I don't have strong views on parenting 'styles', but I believe that whatever style you choose to use must result in the childs behaviour being appropriate.

Physical violence and being nasty to others at that age is clearly not appropriate, therefore the parent is failing to raise their child appropriately IMO.

But I doubt the OP will ever recognize the error of her ways, but will continue to blame others for her child's aggressive and dominating 'personality'.

Jetstream · 21/07/2024 15:19

Friendsnomore91 · 21/07/2024 13:24

Been friends for four years, since our DDs were 3. Her dd is autistic and very sensitive, mine is very loud and excitable and as girls do they would bicker which resulted in her dd crying but were best friends.

about 6 months ago I noticed her distancing herself from me. Play dates became no more, she slowly stopped responding to my messages etc. I felt something was amiss but she would just say she was busy. I asked her again last week and she finally opened up and said that she felt the friendship between our DDs was not healthy. The final point being a play date where my dd pushed hers and she fell and hit her head. I’m beyond hurt, I know my dd can be ott at times but nothing out of the ordinary. She feels I don’t discipline my dd and she couldn’t put her daughter through it anymore. I asked her why she couldn’t talk to me about it, and she said something along the lines of anything she could have said would have come across as her attacking my dd, and that as I have been present for my DDs behaviour, I obviously knew there was a problem and chose to ignore it. Her dd is so sensitive, my daughter can be mean but I’ve seen her around other girls the same age who behave the same and it isn’t a problem. Girls do fight and bicker, but friends dd is very quiet and reserved and won’t fight/bicker back. I can’t believe the way she has made me feel like my daughter is evil. I wish she had just come to me when she felt there was an issue instead of just cutting me off.

what would you do in this situation?

I was in your friend’s daughter position and other girls were like your daughter. I was told that the problem was me being overly sensitive. The actual problem was the other girls were awful and regularly turned on each other. Luckily i kept myself out of it.

MightyFlorals · 21/07/2024 15:20

mynameiscalypso · 21/07/2024 14:31

I'm surprised at how casually you brush your daughter off as being 'mean'. I'd be really upset if I ever thought my DC was being mean and I wouldn't tolerate it at all.

Me too.

Have you addressed dds behaviour with her?
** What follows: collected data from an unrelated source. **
(* ===== verification/Transfer.v ===== *)
(** * Live migration of stored data

    Theorems about [StoreNode.v]: while a storage node copies a set of ids to
    another and clients keep writing to it, the ids written are remembered, and
    re-sending them at the end leaves the destination with the source's values. *)

From S2P Require Import Prelude Core Codec Delta DatumLog StoreWire Pages BTree Names RankedTree TreeKinds StoreNode.

(** ** What the log holds of an id *)

(** Every value fits a record and every factor the wire. *)
Record log_fits (l : DatumLog) : Prop := {
  lf_ok : log_ok l;
  lf_factor : forall id n, n_of l id = Some n -> u16_ok n;
  lf_value : forall id v, get l id = Ok (Some v) -> zlen v + 19 < 2 ^ 32 }.

Definition op_id (o : log_op) : DatumId := match o with LPut id _ _ | LPatch id _ _ | LDelete id => id end.

Lemma n_of_put l id content n id' : n_of (put_full l id content n) id' = if id' =? id then Some n else n_of l id'.
Proof.
  unfold n_of, put_full. cbn [append set_index index_]. destruct (Z.eqb_spec id' id) as [->|Hne].
  - by rewrite lookup_insert_eq.
  - by rewrite lookup_insert_ne by done.
Qed.

Lemma n_of_delete l id id' : n_of (log_delete l id) id' = if id' =? id then None else n_of l id'.
Proof.
  unfold n_of, log_delete. cbn [append set_index index_]. destruct (Z.eqb_spec id' id) as [->|Hne].
  - by rewrite lookup_delete_eq.
  - by rewrite lookup_delete_ne by done.
Qed.

#[export] Instance PatchOutcome_eq_dec : EqDecision PatchOutcome.
Proof. solve_decision. Defined.

Lemma n_of_patch l id d n out l' id' : put_delta l id d n = Ok (out, l') ->
  n_of l' id' = if (id' =? id) && bool_decide (out = Applied) then Some n else n_of l id'.
Proof.
  unfold put_delta. destruct (index_ l !! id) as [e|] eqn:He.
  2: { intros [= <- <-]. rewrite andb_comm. by case_bool_decide. }
  destruct (must_rebase _ _).
  - destruct (get l id) as [[v|]| |]; [|done..]. rsimpl. destruct (apply v d); [|done..]. intros [= <- <-].
    rewrite bool_decide_eq_true_2, andb_true_r by done. apply n_of_put.
  - unfold append. cbn [index_]. rewrite He. intros [= <- <-]. rewrite bool_decide_eq_true_2, andb_true_r by done.
    unfold n_of, set_index. cbn [index_]. destruct (Z.eqb_spec id' id) as [->|Hne]; [by rewrite lookup_insert_eq|by rewrite lookup_insert_ne].
Qed.

(** A value the log reads back fits a put. *)
Lemma read_value_ok l id content n : log_fits l -> read_value l id = Some (content, n) -> zlen content + 19 < 2 ^ 32 /\ u16_ok n.
Proof.
  intros HF. unfold read_value. destruct (get l id) as [[v|]| |] eqn:Hg; [|done..]. intros [= <- <-]. split; [by apply (lf_value l HF id)|].
  destruct (n_of l id) as [n|] eqn:Hn; [by apply (lf_factor l HF id)|]. unfold uint_ok; simpl; lia.
Qed.

Lemma read_value_put l id content n : get (put_full l id content n) id = Ok (Some content) ->
  read_value (put_full l id content n) id = Some (content, n).
Proof. intros Hg. unfold read_value. by rewrite Hg, n_of_put, Z.eqb_refl. Qed.

(** The factor of each id after an operation. *)
Lemma n_of_exec l o l' id : log_exec l o = Ok l' ->
  n_of l' id = n_of l id \/
  (id = op_id o /\ match o with LPut _ _ n | LPatch _ _ n => n_of l' id = Some n | LDelete _ => n_of l' id = None end).
Proof.
  destruct o as [i c n|i d n|i]; simpl.
  - intros [= <-]. rewrite n_of_put. destruct (Z.eqb_spec id i); [by right|by left].
  - destruct (put_delta l i d n) as [[out l1]| |] eqn:E; [|done..]. intros [= <-]. simpl. rewrite (n_of_patch _ _ _ _ _ _ id E).
    destruct (Z.eqb_spec id i); [|by left]. case_bool_decide; [by right|by left].
  - intros [= <-]. rewrite n_of_delete. destruct (Z.eqb_spec id i); [by right|by left].
Qed.

(** What an operation leaves an id reading as is a value that was there or one it made. *)
Lemma spec_value_ok l o id v : log_fits l -> log_op_ok o -> spec_exec (get l) o id = Ok (Some v) -> zlen v + 19 < 2 ^ 32.
Proof.
  intros HF. pose proof (lf_value l HF) as HV. destruct o as [i c n|i d n|i]; simpl; unfold set_content; intros Hok; case_match; try by eauto.
  - intros [= <-]. by destruct Hok as (_ & _ & _ & ?).
  - destruct Hok as (_ & Hd & _ & _ & Hn). unfold patched. destruct (get l i) as [[w|]| |]; rsimpl; [|done..].
    pose proof (apply_spec w d Hd) as Ha. destruct (apply w d); [|done..]. intros [= <-]. lia.
Qed.

(** The effect of a log operation on what is read back. *)
Lemma log_exec_reads l o l' : log_fits l -> log_op_ok o -> log_exec l o = Ok l' ->
  log_fits l' /\ (forall id, id <> op_id o -> read_value l' id = read_value l id) /\
  match o with LPut id content n => read_value l' id = Some (content, n) | LDelete id => read_value l' id = None | _ => True end.
Proof.
  intros HF Hok HE. destruct (lf_ok l HF) as [recs HI]. pose proof (log_exec_spec l recs o HI Hok) as HS. rewrite HE in HS.
  destruct HS as ((tail & HI' & _) & _ & Hget). split_and!.
  - split; [by eexists| |].
    + intros id n Hn. destruct (n_of_exec l o l' id HE) as [E|[-> E]]; [rewrite E in Hn; by apply (lf_factor l HF id)|].
      destruct o; [|rewrite E in Hn; injection Hn as <-; by destruct Hok as (_ & _ & ? & _)|congruence].
      rewrite E in Hn. injection Hn as <-. by destruct Hok as (_ & _ & ? & _).
    + intros id v. rewrite Hget. by apply spec_value_ok.
  - intros id Hne. unfold read_value. rewrite Hget.
    destruct (n_of_exec l o l' id HE) as [->|[? _]]; [|done].
    destruct o; simpl in *; unfold set_content; by rewrite (proj2 (Z.eqb_neq _ _) Hne).
  - destruct o as [i c n|i d n|i]; [|done|]; simpl in HE; injection HE as <-; simpl in Hget; specialize (Hget i);
      unfold set_content in Hget; rewrite Z.eqb_refl in Hget.
    + by apply read_value_put.
    + unfold read_value. by rewrite Hget.
Qed.

(** ** Serving beside a copy *)

(** The log operation of a write. *)
Definition write_of (req : StoreRequest.t) : option log_op :=
  match req with
  | StoreRequest.Put id content n => Some (LPut id content n)
  | StoreRequest.Patch id d n => Some (LPatch id d n)
  | StoreRequest.Delete id => Some (LDelete id)
  | _ => None
  end.

(** What a write of a client carries fits the log. *)
Definition request_fits (req : StoreRequest.t) : Prop := match write_of req with Some o => log_op_ok o | None => True end.

(** The requests that leave the transfer [tid] to its driver. Retiring another transfer
    would delete data without noting it. *)
Definition leaves_alone (tid : DatumId) (req : StoreRequest.t) : Prop :=
  match req with
  | StoreRequest.Transfer tid' _ _ | StoreRequest.FinishTransfer tid' => tid' <> tid
  | StoreRequest.Retire _ => False
  | _ => True
  end.

Definition node_after (r : StoreNode * served * store_calls * option DatumId) : StoreNode := r.1.1.1.

Lemma with_collection_log {A} node id c (f : BPlusTree -> res (A * BPlusTree)) :
  sn_log (with_collection node id c f).1 = sn_log node /\ sn_transfers (with_collection node id c f).1 = sn_transfers node.
Proof. unfold with_collection. by repeat (case_match; subst; simpl). Qed.

Lemma serve_collection_log node req :
  sn_log (serve_collection node req).1 = sn_log node /\ sn_transfers (serve_collection node req).1 = sn_transfers node.
Proof. destruct req; simpl; try done; apply with_collection_log. Qed.

(** A request that is not a write leaves the log alone; a write that succeeds is noted. *)
Lemma serve_write node req o : write_of req = Some o ->
  node_after (serve node req) = node \/
  exists l', log_exec (sn_log node) o = Ok l' /\
    (node_after (serve node req) = written node l' (op_id o) \/ l' = sn_log node /\ node_after (serve node req) = with_log node l').
Proof.
  destruct req; simpl; try done; intros [= <-]; simpl; [right; eexists; eauto| |right; eexists; eauto].
  destruct (put_delta (sn_log node) id delta n) as [[[|] l']| |] eqn:E; unfold node_after; simpl; [right..|by left|by left].
  - exists l'. split; [done|by left].
  - exists l'. split; [done|]. right. split; [|done]. revert E. unfold put_delta.
    destruct (index_ (sn_log node) !! id); [|congruence]. destruct (must_rebase _ _).
    + destruct (get _ _) as [[v|]| |]; [|done..]. rsimpl. by destruct (apply v delta).
    + cbn [append index_]. by case_match.
Qed.

Lemma serve_other_log node req : write_of req = None -> (forall tid, req <> StoreRequest.Retire tid) ->
  sn_log (node_after (serve node req)) = sn_log node.
Proof.
  intros Hw Hr. destruct req; try done; unfold node_after, serve; simpl; try apply with_collection_log.
  - by destruct (get (sn_log node) id).
  - unfold finish_transfer. destruct (tm_dest _ _); [|done]. by destruct (take_dirty _ _).
  - by destruct (Hr transfer_id).
Qed.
Do you talk to her about ‘being mean’ & how it makes others feel & what did you say when she pushed the other girl?
These aren’t things to take lightly. Of course, kids sometimes fall out & have disagreements, that’s part of social learning but it shouldn’t be a regular thing and a 7 year old shouldn’t be pushing/shoving. She caused the other girl to hit her head, that’s really not ok.

I feel like you are minimising/excusing it by saying the other girl is too sensitive.

I too would back away (like your friend) if I was in that situation & I’d have no problem doing it to protect my kid.

Bambi1449 · 21/07/2024 15:20

Your daughter pushed hers so hard that her daughter hit her head and YOU'RE "beyond hurt"?! Her daughter is the victim here, not you. What consequences did your daughter face for doing this?

BiscuityBoyle · 21/07/2024 15:21

So the op hadn’t been back. Which means that this is either a reverse and the op will plop back in to tell us the truth or the op doesn’t like being told that her child is a bully.